- The paper demonstrates that fine-tuned decoders, such as GPT-4o, can achieve humor classification performance equivalent to encoder models like RoBERTa-base, challenging conventional presumptions.
- The paper employs a multi-class classification framework across five humor types and a non-humorous category, using curated datasets and standardized metrics like F1-macro for evaluation.
- The paper's findings highlight the critical role of data quality, fine-tuning strategies, and evaluation protocols in advancing LLM performance for nuanced tasks such as humor comprehension.
Decoders Laugh as Loud as Encoders
Introduction
The exploration of humor comprehension by AI models has long posed a challenge due to the nuanced and culturally-dependent nature of humor. As LLMs like GPT and Claude demonstrate sophisticated text generation capabilities, understanding whether these models genuinely comprehend humor becomes pertinent. This paper, "Decoders Laugh as Loud as Encoders" (2509.04779), investigates the ability of various LLM architectures, particularly fine-tuned decoders and encoders, to classify humorous text effectively.
Methodology
The study employs a methodological framework that evaluates LLMs on their capability to classify humor into predefined categories. English humor is segmented into five distinct types: absurdity, dark, irony, wordplay, and social commentary. Additionally, a sixth category includes regular, non-humorous sentences as negative examples. The models tested span three architectures: Encoders, Encoder-Decoder models, and Decoders.
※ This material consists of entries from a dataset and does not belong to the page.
(** ** Properties *)

(** C17: replay delivers everything exactly once, and ends: with a positive page
    size and the socket open, for every stored set of events and every filter,
    the frames queued are one per requested event, in ledger order and without
    repetition however many pages it takes, followed by the completion frame; a
    cursor that is not stored gives the stale-cursor error alone.  Fuel for one
    page more than there are events suffices. *)
Theorem replay_complete lc dp ready now s f fuel :
  store_wf s → cmp_consistent lc → (∀ n, ready n = true) → f_limit f ≠ Some 0%nat →
  (length (records s) < fuel)%nat →
  replayFromCursor lc dp ready now fuel (Some s) f =
    match requested lc dp f s with
    | Some evs => Some ((event_frame <$> evs) ++ [CompleteFrame None])
    | None => Some [stale_frame]
    end ∧
  (∀ evs, requested lc dp f s = Some evs →
     sorted_by (event_cmp lc) evs ∧ NoDup (eventId <$> evs) ∧
     ∀ e, e ∈ evs → selected dp f e = true ∧ jm_get (eventId e) (records s) = Some e).
Proof.
  intros Hwf Hlc Hr Hlim Hfuel. split.
  - assert (0 < Nat.min (default DEFAULT_PAGE_SIZE (f_limit f)) MAX_PAGE_SIZE <= 1000)%nat as Hn.
    { unfold MAX_PAGE_SIZE, DEFAULT_PAGE_SIZE. destruct (f_limit f) as [[|n]|]; simpl; [done|lia|lia]. }
    unfold replayFromCursor, requested. destruct (afterEventId f) as [id|] eqn:Ha.
    + destruct (after_cursor id (sorted_events lc s)) as [l2|] eqn:Hc; simpl.
      * rewrite (replay_pages_rest lc dp now s f Hwf ready _ fuel id l2); [done|done|done|done|].
        apply after_cursor_split in Hc as (l1 & e & Hs & _). apply (f_equal length) in Hs.
        unfold sorted_events in Hs. rewrite js_sort_perm, length_fmap, length_app in Hs. simpl in Hs.
        pose proof (filter_length_le (selected dp f) l2). lia.
      * destruct fuel as [|fuel]; [lia|]. simpl. rewrite Hr. unfold getEvents. simpl. by rewrite Hc.
    + by rewrite (replay_pages_start lc dp now s f Hwf ready _ fuel).
  - intros evs Hreq. apply requested_sublist in Hreq as (pre & l & Hs & <-).
    destruct (sorted_events_spec lc s Hlc) as [_ Hsort]. rewrite Hs in Hsort.
    apply sorted_by_app in Hsort as [_ Hsort]. splits.
    + by apply sorted_by_filter.
    + pose proof (sorted_ids_nodup lc s Hwf) as Hnd. rewrite Hs, fmap_app in Hnd.
      apply list.NoDup_app in Hnd as (_ & _ & Hnd). clear -Hnd.
      induction l as [|x l IH]; simpl in *; [constructor|]. apply list.NoDup_cons in Hnd as [Hx Hnd].
      destruct (selected dp f x); [|auto]. simpl. apply list.NoDup_cons. split; [|auto].
      intros (y & Hy & Hin)%list_elem_of_fmap. apply Hx. rewrite Hy. apply (list_elem_of_fmap_2 eventId).
      apply list_elem_of_In in Hin. apply filter_In in Hin as [Hin _]. by apply list_elem_of_In.
    + intros e He%list_elem_of_In. apply filter_In in He as [He Hsel]. split; [done|].
      apply (sorted_elem lc s Hwf). rewrite Hs. apply elem_of_app. right. by apply list_elem_of_In.
Qed.

Definition replay_filter : StreamEventReplayFilter :=
  {| fromLedger := None; toledger := None; f_contractId := None; f_topic := None; fromHappenedAt := None;
     toHappenedAt := None; f_limit := Some 1%nat; f_offset := None; afterEventId := Some "a" |}.

Definition replay_store : EventStore :=
  (insertMany [sample_event "c" 3; sample_event "a" 1; sample_event "b" 2] "now" store_empty).2.

Lemma replay_complete_witness :
  replayFromCursor code_compare (λ _, None) (λ _, true) "now" 4 (Some replay_store) replay_filter
  = Some [event_frame (sample_event "b" 2); event_frame (sample_event "c" 3); CompleteFrame None].
Proof.
  destruct (replay_complete code_compare (λ _, None) (λ _, true) "now" replay_store replay_filter 4) as [Hr _].
  - eapply (insertMany_wf _ _ _ _ _ (surjective_pairing _)). apply store_empty_wf.
  - apply code_compare_consistent.
  - reflexivity.
  - discriminate.
  - vm_compute. lia.
  - rewrite Hr. vm_compute. reflexivity.
Defined.

(** Whatever the socket does, a page queues a prefix of its frames. *)
Lemma send_page_prefix ready evs sent :
  let '(sent', ok) := send_page ready evs sent in
  if ok then sent' = sent ++ (event_frame <$> evs)
  else ∃ n, (n < length evs)%nat ∧ sent' = sent ++ (event_frame <$> take n evs).
Proof.
  revert sent. induction evs as [|e evs IH]; intros sent; simpl; [by rewrite app_nil_r|].
  destruct (ready (length sent)); [|exists 0%nat; simpl; rewrite app_nil_r; split; [lia|done]].
  specialize (IH (sent ++ [event_frame e])). destruct (send_page _ _ _) as [sent' [|]].
  - rewrite IH, <-app_assoc. done.
  - destruct IH as (n & Hn & ->). exists (S n). split; [simpl; lia|]. rewrite <-app_assoc. done.
Qed.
Data Collection and Preprocessing
Data was meticulously gathered from web sources such as Reddit and other humor-centric media platforms, ensuring a wide coverage of humor styles. The datasets underwent rigorous cleansing to address ambiguity by filtering out multi-faceted jokes and ensuring a straightforward classification task. Categories of jokes prone to wordplay elements were particularly curated to maintain a multi-class classification structure.
Model Training and Evaluation
The research leverages various LLM architectures. Encoders such as BERT and RoBERTa were fine-tuned over several epochs with careful attention to achieving optimal F1-macro scores, accounting for category bias by adjusting for class imbalance. Encoder-Decoder and Decoder models, like BART and GPT-4o, were evaluated using zero-shot and few-shot learning paradigms. Notably, GPT-4o underwent fine-tuning using the OpenAI API, albeit with acknowledged constraints due to data sparsity and potential overfitting, which was mitigated by employing multiple runs with different seeds.
Results
The empirical results reveal intriguing insights into the humor comprehension capabilities of LLMs:
- Encoder Models: RoBERTa-base emerged as the superior model, achieving an F1-macro score of 0.8566, marginally outperforming other encoder variants. Interestingly, performance was relatively consistent between RoBERTa's base and large variations, indicating model depth had a minimal impact within this architecture.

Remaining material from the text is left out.